La technologie nous tient
de sa main longue, froide, bleue
se resserre sur
nos nuques
ployées
impuissantes
Nathalie Boisvert
Tous droits réservés
La technologie nous tient
de sa main longue, froide, bleue
se resserre sur
nos nuques
ployées
impuissantes
Nathalie Boisvert
Tous droits réservés
Le 21 mars 2020
La liste, 21 février 2020
– Levée à 7h30, j’ai avalé 3 expressos en ligne en espérant que ça me tienne éveillée, puis j’ai écrit six pages d’un trait dans un petit cahier bleu dont la couverture dit : écrivez votre propre histoire, malgré le fait que pour l’instant, c’est l’Histoire qui nous contrôle.

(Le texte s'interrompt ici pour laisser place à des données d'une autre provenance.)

Lemma set_first_derives_ok : exists fd, set_first_derives g d = Ok fd /\ zlen fd = nvars g * WORDSIZE (nrules g) /\
  forall i r, 0 <= i < nvars g -> 0 <= r < 32 * WORDSIZE (nrules g) ->
    entry fd (WORDSIZE (nrules g)) i r = true <-> first_rule (start_symbol g + i) r.
Proof.
  pose proof nvars_pos as Hn. pose proof (lo_start _ _ L) as Hs.
  destruct set_EFF_ok as (EFF & E1 & HE & Hent). unfold set_first_derives. rewrite E1. cbn [rbind].
  assert (Hr0 : 0 <= WORDSIZE (nrules g)).
  { apply WORDSIZE_nonneg. rewrite (lo_nrules _ _ L). pose proof (zlen_nonneg ps). lia. }
  match goal with |- context [for_loop ?fl ?lo ?bd ?st] => destruct (for_loop_inv
    (fun i '(fd, rrow) => rrow = (i - start_symbol g) * WORDSIZE (nrules g) /\ zlen fd = nvars g * WORDSIZE (nrules g) /\
       forall i' r, 0 <= i' < nvars g -> 0 <= r < 32 * WORDSIZE (nrules g) ->
         entry fd (WORDSIZE (nrules g)) i' r = true <-> i' < i - start_symbol g /\ first_rule (start_symbol g + i') r)
    fl lo bd st) as ([fd row] & E & Hrow & Hz & He) end.
  - split; [lia|]. split; [rewrite zlen_replicate; nia|]. intros i' r Hi' _. rewrite zero_entry. split; [done|lia].
  - intros i [fd rrow] Hi (-> & Hz & He). unfold first_derives_row, ntokens.
    assert (Hv : 0 <= i - start_symbol g < nvars g) by (apply var_bit; lia).
    pose proof (EFF_word 0 ltac:(lia)) as Hw. change (0 / 32) with 0 in Hw.
    pose proof (cell_range (nvars g) (WORDSIZE (nvars g)) (i - start_symbol g) 0 Hv Hw) as Hc. rewrite Z.add_0_r in Hc.
    rewrite rd_zget by lia. cbn [rbind].
    match goal with |- context [for_loop ?fl ?lo ?bd ?st] => destruct (for_loop_inv
      (fun j => row_at EFF (i - start_symbol g) fd (j - start_symbol g)) fl lo bd st) as ([[[fd' vrow] cword] mask] & E & R) end.
    + unfold row_at. rewrite Z.sub_diag. change (0 / 32) with 0. change (2 ^ (0 mod 32)) with 1. rewrite Z.add_0_r.
      split_and!; [done..|]. apply added_none. intros j _ (k' & ? & _). lia.
    + intros j st Hj R. destruct (first_derives_bit_ok EFF HE (i - start_symbol g) Hv fd (j - start_symbol g) st) as (st' & E & R');
        [unfold nvars, ntokens in *; lia|done|done|]. replace (start_symbol g + (j - start_symbol g)) with j in E by lia.
      exists st'. split; [exact E|]. by replace (j + 1 - start_symbol g) with (j - start_symbol g + 1) by lia.
    + rewrite E. cbn [rbind]. eexists. split; [done|]. destruct R as (_ & _ & _ & [Hz' A]). split; [lia|]. split; [lia|].
      intros i' r Hi' Hr. rewrite A, He by lia. clear E A.
      replace (start_symbol g + Z.of_nat _ - start_symbol g) with (nvars g) by (unfold nvars, ntokens in *; lia).
      split.
      * intros [[H1 H2]|[-> (k & Hk & Ek & Er)]]; [split; [lia|done]|]. split; [lia|].
        apply Hent in Ek; [|lia..]. by exists (start_symbol g + k).
      * intros [H1 H2]. destruct (decide (i' = i - start_symbol g)) as [->|]; [right|left; split; [lia|done]].
        split; [done|]. destruct H2 as (B & HB & Er). assert (HBr : start_symbol g <= B < nsyms g) by (apply (left_corners_range _ _ HB); unfold nvars, ntokens in *; lia).
        exists (B - start_symbol g). replace (start_symbol g + (B - start_symbol g)) with B by lia.
        split; [by apply var_bit|]. split; [|done]. apply Hent; [lia|by apply var_bit|].
        by replace (start_symbol g + (B - start_symbol g)) with B by lia.
  - rewrite E. cbn [rbind]. exists fd. split; [done|]. split; [done|]. intros i r Hi Hr. rewrite He by done.
    replace (start_symbol g + Z.of_nat _ - start_symbol g) with (nvars g) by (unfold nvars, ntokens in *; lia).
    split; [by intros [_ ?]|]. intros ?. split; [lia|done].
Qed.

End FirstSets.

(** ** The set of rules of a nucleus *)

Definition rule_bit (ruleset : list Z) (r : Z) : bool := Z.testbit (zget ruleset (r / 32)) (r mod 32).

Lemma or_rules_ok fd dsp ruleset : 0 <= dsp -> dsp + zlen ruleset <= zlen fd ->
  exists rs', or_rules fd dsp ruleset = Ok rs' /\ zlen rs' = zlen ruleset /\
    forall q, 0 <= q < zlen ruleset -> zget rs' q = Z.lor (zget ruleset q) (zget fd (dsp + q)).
Proof.
  intros Hp Hl. unfold or_rules.
  match goal with |- context [while_loop ?fl ?cd ?bd ?st] => destruct (while_loop_inv
    (fun '(rs', rsp, p) => 0 <= rsp <= zlen ruleset /\ p = dsp + rsp /\ zlen rs' = zlen ruleset /\
       forall q, 0 <= q -> zget rs' q = if q <? rsp then Z.lor (zget ruleset q) (zget fd (dsp + q)) else zget ruleset q)
    (fun '(_, rsp, _) => zlen ruleset - rsp) cd bd) with (fuel := fl) (s := st) as ([[rs' rsp] p] & E & Hinv & Hend) end.
  - intros [[rs' rsp] p]. lia.
  - intros [[rs' rsp] p] (Hr & -> & Hz & Hq) Hc%Z.ltb_lt. rewrite (rd_zget rs'), (rd_zget fd) by lia. cbn [rbind].
    rewrite wr_in_range by lia. cbn [rbind]. eexists. split; [done|]. split; [|lia].
    rewrite zlen_insert. split_and!; try lia. intros q H0. rewrite zget_insert, !Hq by lia.
    destruct (Z.eqb_spec rsp q) as [->|]; zcases.
  - split_and!; [lia|apply zlen_nonneg|lia|done|]. intros q Hq. zcases.
  - unfold zlen. lia.
  - destruct Hinv as (Hr & -> & Hz & Hq). apply Z.ltb_ge in Hend. rewrite E. cbn [rbind]. exists rs'.
    split; [done|]. split; [done|]. intros q Hq'. rewrite Hq by lia. zcases.
Qed.

Lemma item_symbol k : 1 <= k < nitems g -> exists X, rd (ritem (tab g)) k = Ok X /\ X < nsyms g.
Proof.
  intros Hk. pose proof (lo_start _ _ L). destruct (item_rule g ps L k Hk) as (r & p & t & Hp & Ht & ->).
  destruct (decide (t = zlen p.2)) as [->|Hne].
  - exists (- r). split; [by apply (rule_end g ps L)|]. pose proof (rule_bounds g ps L _ _ Hp). lia.
  - rewrite (rule_symbol g ps L _ _ _ Hp) by lia. destruct (rd_in_range p.2 t) as [X E]; [lia|]. exists X.
    split; [done|]. pose proof (rule_symbol_range g ps L _ _ _ _ Hp E). lia.
Qed.

Context (fd : list Z) (Hfd : zlen fd = nvars g * WORDSIZE (nrules g)).
Context (Hrules : forall i r, 0 <= i < nvars g -> 0 <= r < 32 * WORDSIZE (nrules g) ->
  entry fd (WORDSIZE (nrules g)) i r = true <-> first_rule (start_symbol g + i) r).

(** the rules that the symbol after the dot of an item can start with *)
Definition item_rules (K : list Z) (r : Z) : Prop :=
  exists k A, k ∈ K /\ rd (ritem (tab g)) k = Ok A /\ start_symbol g <= A /\ first_rule A r.

Lemma nucleus_rules_ok K : Forall (fun k => 1 <= k < nitems g) K -> forall ruleset, zlen ruleset = WORDSIZE (nrules g) ->
  exists rs', nucleus_rules g fd K ruleset = Ok rs' /\ zlen rs' = WORDSIZE (nrules g) /\
    forall r, 0 <= r < 32 * WORDSIZE (nrules g) -> rule_bit rs' r = true <-> rule_bit ruleset r = true \/ item_rules K r.
Proof.
  induction K as [|k K IH]; intros HK ruleset Hz; cbn [nucleus_rules].
  - exists ruleset. split; [done|]. split; [done|]. intros r _. split; [by left|]. intros [?|(k & A & H & _)]; [done|].
    by apply elem_of_nil in H.
  - apply Forall_cons in HK as [Hk HK]. destruct (item_symbol k Hk) as (A & EA & HA). rewrite EA. cbn [rbind].
    assert (exists rs1, (if ISVAR g A then or_rules fd ((A - ntokens g) * WORDSIZE (nrules g)) ruleset else Ok ruleset) = Ok rs1 /\
      zlen rs1 = WORDSIZE (nrules g) /\ forall r, 0 <= r < 32 * WORDSIZE (nrules g) ->
        rule_bit rs1 r = true <-> rule_bit ruleset r = true \/ (start_symbol g <= A /\ first_rule A r)) as (rs1 & -> & Hz1 & H1).
    { unfold ISVAR. destruct (Z.leb_spec (start_symbol g) A) as [Hv|Hv].
      - pose proof (zlen_nonneg ruleset). pose proof (var_bit A ltac:(lia)) as Hi. unfold ntokens in *.
        destruct (or_rules_ok fd ((A - start_symbol g) * WORDSIZE (nrules g)) ruleset) as (rs1 & E & Hz1 & Hq); [nia..|].
        exists rs1. split; [exact E|]. split; [lia|]. intros r Hr. unfold rule_bit.
        rewrite Hq, Z.lor_spec, orb_true_iff by zlia. change (Z.testbit (zget fd _) _) with (entry fd (WORDSIZE (nrules g)) (A - start_symbol g) r).
        rewrite Hrules by done. replace (start_symbol g + (A - start_symbol g)) with A by lia. tauto.
      - exists ruleset. split; [done|]. split; [done|]. intros r _. split; [by left|]. intros [?|[? _]]; [done|lia]. }
    cbn [rbind]. destruct (IH HK rs1 Hz1) as (rs2 & E & Hz2 & H2). exists rs2. split; [exact E|]. split; [done|].
    intros r Hr. rewrite H2, H1 by done. split.
    + intros [[?|[? ?]]|(k' & A' & ? & ?)]; [by left|right; exists k, A|right; exists k', A']; rewrite elem_of_cons; tauto.
    + intros [?|(k' & A' & [->|H]%elem_of_cons & EA' & ?)]; [by left; left| |right; by exists k', A'].
      rewrite EA in EA'. injection EA' as <-. by left; right.
Qed.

-Ma liste des cauchemars de la nuit serait trop longue à raconter. Il y en a un, récurrent, de type labyrinthe, où j’essaie de fuir Montréal pour aller à Laval en mobylette, sous la pluie, avec mes chats qui se sauvent et que j’essaie de retrouver dans des maisons désertes.
-Je me suis ensuite agitée dans la maison en n’accomplissant à peu près rien: j’ai fait un lavage et j’ai oublié de le mettre dans la sécheuse, j’ai commencé à faire la vaisselle et je ne l’ai pas finie, j’ai magasiné en ligne pour tenter de trouver du papier de toilette zéro déchet – il n’y avait plus- j’ai cuisiné une frittata oignon poivrons rouges thym cheddar bacon et je l’ai dégustée lentement avec des biscottes de seigle puis, après les nouvelles de 13h, j’ai mis mes bottes pour aller prendre une marche et je me suis endormie très profondément, sur le divan pour 3h. La narcolepsie est ma maladie inventée du jour.
-J’ai retrouvé mes souliers de course au fond du panier à linge ainsi que mes linges à vaisselle.
-Un des linges à vaisselle a été sacrifié afin de faire du papier de toilette expérimental. Je ne suis pas convaincue.
-Après avoir remis mes verres de contact, mon œil est de nouveau infecté donc mes barniques des années 1990 sont de retour sur mon nez, ce qui m’embête au plus haut point car je fomente une lecture en ligne bientôt et je ressemble à la grand-mère du petit chaperon rouge du livre d’histoire de mon enfance si je tente de lire avec les dites barniques sur le bout de mon nez. Je ne suis pas prête.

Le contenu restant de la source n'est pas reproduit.